During the years after the Second World War, as head of the paediatric department of Ferrara's hospital, Ortolani was among the first in Italy to "maternalise" his department, setting up facilities to accommodate mothers day and night, which other paediatric hospitals claimed was impossible for operational and logistical reasons.

Not just mothers, teachers too. During the 1950s children frequently spent long periods in hospital. Children with tuberculosis, meningitis or polio frequently missed an entire year of education. Bringing teachers to work on the ward helped to prevent this. The same instinct for understanding the city's health needs came to the fore in his approach to thalassemia.

By the early 1950s, Ortolani came to understand that this terrible disease could only be checked by preventative measures. He was the first to promote mass screening of the entire population of the province so that all couples knew their risk of having affected children. To achieve this, Ortolani encouraged the work of two important researchers of the time, professors Silvestroni and Bianco.

Ortolani's ability to involve external experts in health projects in Ferrara came to the fore again some ten years later, with the visit of Professor Wolman, director of the Philadelphia paediatric hospital. Wolman's transfusion technique greatly increased the survival chances of patients with Cooley's disease.

This collaboration led to the establishment of the Microcytemia Centre in Ferrara by the Health Ministry.
However, the professional achievement which made Marino Ortolani's international reputation was his work on congenital dislocation of the hip.

It began almost by chance. One day during the early 1930s a mother consulted him with her baby son, and professor Ortolani noticed a strange sound in the hip during the course of the examination. This find in the joint was unusual, and had not previously been described in paediatric textbooks. An x-ray of the pelvis revealed the presence of congenital dislocation of the hip.

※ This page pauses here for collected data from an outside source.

(** * pedsim_simulator: the queueing waypoint planner and the agent cluster

    A shallow embedding of
    - [src/pedsim_simulator/src/waypointplanner/queueingplanner.cpp]
      (class [QueueingWaypointPlanner]) and
    - the agent cluster element ([AgentCluster::dissolve]),
    together with the properties of the queueing state machine.

    Conventions of the embedding:
    - a C++ [double] is a primitive binary64 float, so [+], [-], [*], [sqrt]
      and the comparisons round and compare exactly as the program does;
    - a pointer is an address ([nat]) into a store of objects, [nullptr] is
      [None]; dereferencing [nullptr] is undefined behaviour in C++ and is the
      explicit outcome [Crash] here;
    - every method is a computation in a state-and-crash monad over the
      planner object, the objects it points to and the diagnostics written. *)

From Stdlib Require Import ZArith List String Bool Floats DecimalString Lia.
Import ListNotations.

Set Warnings "-inexact-float".
Set Implicit Arguments.

(** ** Vectors (Ped::Tvector) *)

(** Modelled from the spec: the vector class (libpedsim's Ped::Tvector) is
    not part of the sources at hand; the spec describes it as "2D point/vector
    arithmetic, length, polar construction". A third coordinate, which the
    planner never sets, is left out. *)
Record Tvector : Set := mkTvector { vx : float; vy : float }.

(** Modelled from the spec: an orientation. libm's [cos] and [sin] do not exist
    on primitive floats, so an angle is kept as the pair (cos, sin) of its
    radian value; the spec's example writes an orientation in the same way,
    as the unit vector (0,-1). *)
Record Tangle : Set := mkTangle { angleCos : float; angleSin : float }.

Module Tvec.
Open Scope float_scope.

(** Modelled from the spec: [operator-] of the missing vector class,
    componentwise. *)
Definition sub (a b : Tvector) : Tvector :=
  mkTvector (vx a - vx b) (vy a - vy b).

(** Modelled from the spec: [length()] of the missing vector class, the
    Euclidean length. *)
Definition length (v : Tvector) : float :=
  sqrt (vx v * vx v + vy v * vy v).

(** Modelled from the spec: [fromPolar(angle, radius)] of the missing vector
    class, the vector of that length in that direction. *)
Definition fromPolar (angle : Tangle) (radius : float) : Tvector :=
  mkTvector (radius * angleCos angle) (radius * angleSin angle).
End Tvec.

(** ** The objects the planner points to *)

Definition AgentPtr := nat.
Definition QueuePtr := nat.

(** A [Waypoint*] with its dynamic type: [dynamic_cast<WaitingQueue*>]
    succeeds on the first constructor only. *)
Inductive WaypointPtr : Set :=
| WaitingQueuePtr (q : QueuePtr)
| OtherWaypointPtr (w : nat).

(** Modelled from the spec: class Agent is not part of the sources at hand.
    The planner and the cluster use its id, its position, its type, its list
    of destinations (addWaypoint) and the forces switched off
    (disableForce). *)
Record Agent : Set := mkAgent {
  agentId : Z;
  agentPosition : Tvector;
  agentType : Z;
  destinations : list (option WaypointPtr);
  disabledForces : list string
}.

(** Modelled from the spec: class WaitingQueue is not part of the sources at
    hand. The spec gives it an "ordered sequence of enqueued agents" and the
    "head/tail geometry (anchorPosition, endPosition, orientation)". *)
Record WaitingQueue : Set := mkWaitingQueue {
  queueName : string;
  queuePosition : Tvector;       (* getPosition(): the anchor *)
  queueEndPosition : Tvector;    (* getQueueEndPosition() *)
  queueDirection : Tangle;       (* getDirection() *)
  queuedAgents : list AgentPtr
}.

Module Queue.
(** Modelled from the spec: [isEmpty()] of the missing class WaitingQueue. *)
Definition isEmpty (q : WaitingQueue) : bool :=
  match queuedAgents q with [] => true | _ :: _ => false end.

Definition withAgents (q : WaitingQueue) (l : list AgentPtr) : WaitingQueue :=
  mkWaitingQueue (queueName q) (queuePosition q) (queueEndPosition q)
                 (queueDirection q) l.

(** Modelled from the spec: "Call the queue's enqueue operation for this
    agent; it returns the agent now immediately ahead, or none if this
    agent becomes the head." The signals the real queue may emit while it
    enqueues are not modelled. *)
Definition enqueueAgent (q : WaitingQueue) (a : AgentPtr)
  : WaitingQueue * option AgentPtr :=
  (withAgents q (queuedAgents q ++ [a]),
   match rev (queuedAgents q) with [] => None | ahead :: _ => Some ahead end).
End Queue.

(** Modelled from the spec: [Agent::disableForce(name)] of the missing class
    Agent ("disableBehavior(name)" in the spec): the force is recorded as
    switched off. *)
Definition disableForce (name : string) (a : Agent) : Agent :=
  mkAgent (agentId a) (agentPosition a) (agentType a) (destinations a)
          (disabledForces a ++ [name]).

(** The store: what the pointers point to. *)
Record World : Type := mkWorld {
  agents : AgentPtr -> Agent;
  queues : QueuePtr -> WaitingQueue;
  waypointToString : nat -> string   (* toString() of the other waypoints *)
}.

Definition updAgent (w : World) (p : AgentPtr) (a : Agent) : World :=
  mkWorld (fun p' => if Nat.eqb p' p then a else agents w p')
          (queues w) (waypointToString w).

Definition updQueue (w : World) (p : QueuePtr) (q : WaitingQueue) : World :=
  mkWorld (agents w)
          (fun p' => if Nat.eqb p' p then q else queues w p')
          (waypointToString w).

(** ** The planner object *)

Inductive QueueingStatus : Set := Unknown | Approaching | Queued | MayPass.

Definition status_eqb (a b : QueueingStatus) : bool :=
  match a, b with
  | Unknown, Unknown | Approaching, Approaching
  | Queued, Queued | MayPass, MayPass => true
  | _, _ => false
  end.

(** The helper waypoint the planner owns ([new QueueingWaypoint(name, pos)]). *)
Record QueueingWaypoint : Set := mkQueueingWaypoint {
  waypointName : string;
  waypointPosition : Tvector
}.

This gave Ortolani the idea that sound could be a clinical sign, a factor which could help early diagnosis of the condition. During the following years, Ortolani examined hundreds of children for this sign, and succeeded in identify a precise manoeuvre, the "clunk test", which enables the physician to detect whether the femoral head is, or might be, dislocated from the acetabulum.

"Ortolani's test" is a widespread diagnostic technique, used throughout the world. Even today it is included and described in every paediatric textbook.

Sustained by solid professional ethics and a dedication to his work which had little to do with his technical training or the qualifications he achieved, Ortolani practised medicine in an essentially practical and intuitive way, which was yet capable of achieving important scientific and therapeutic results.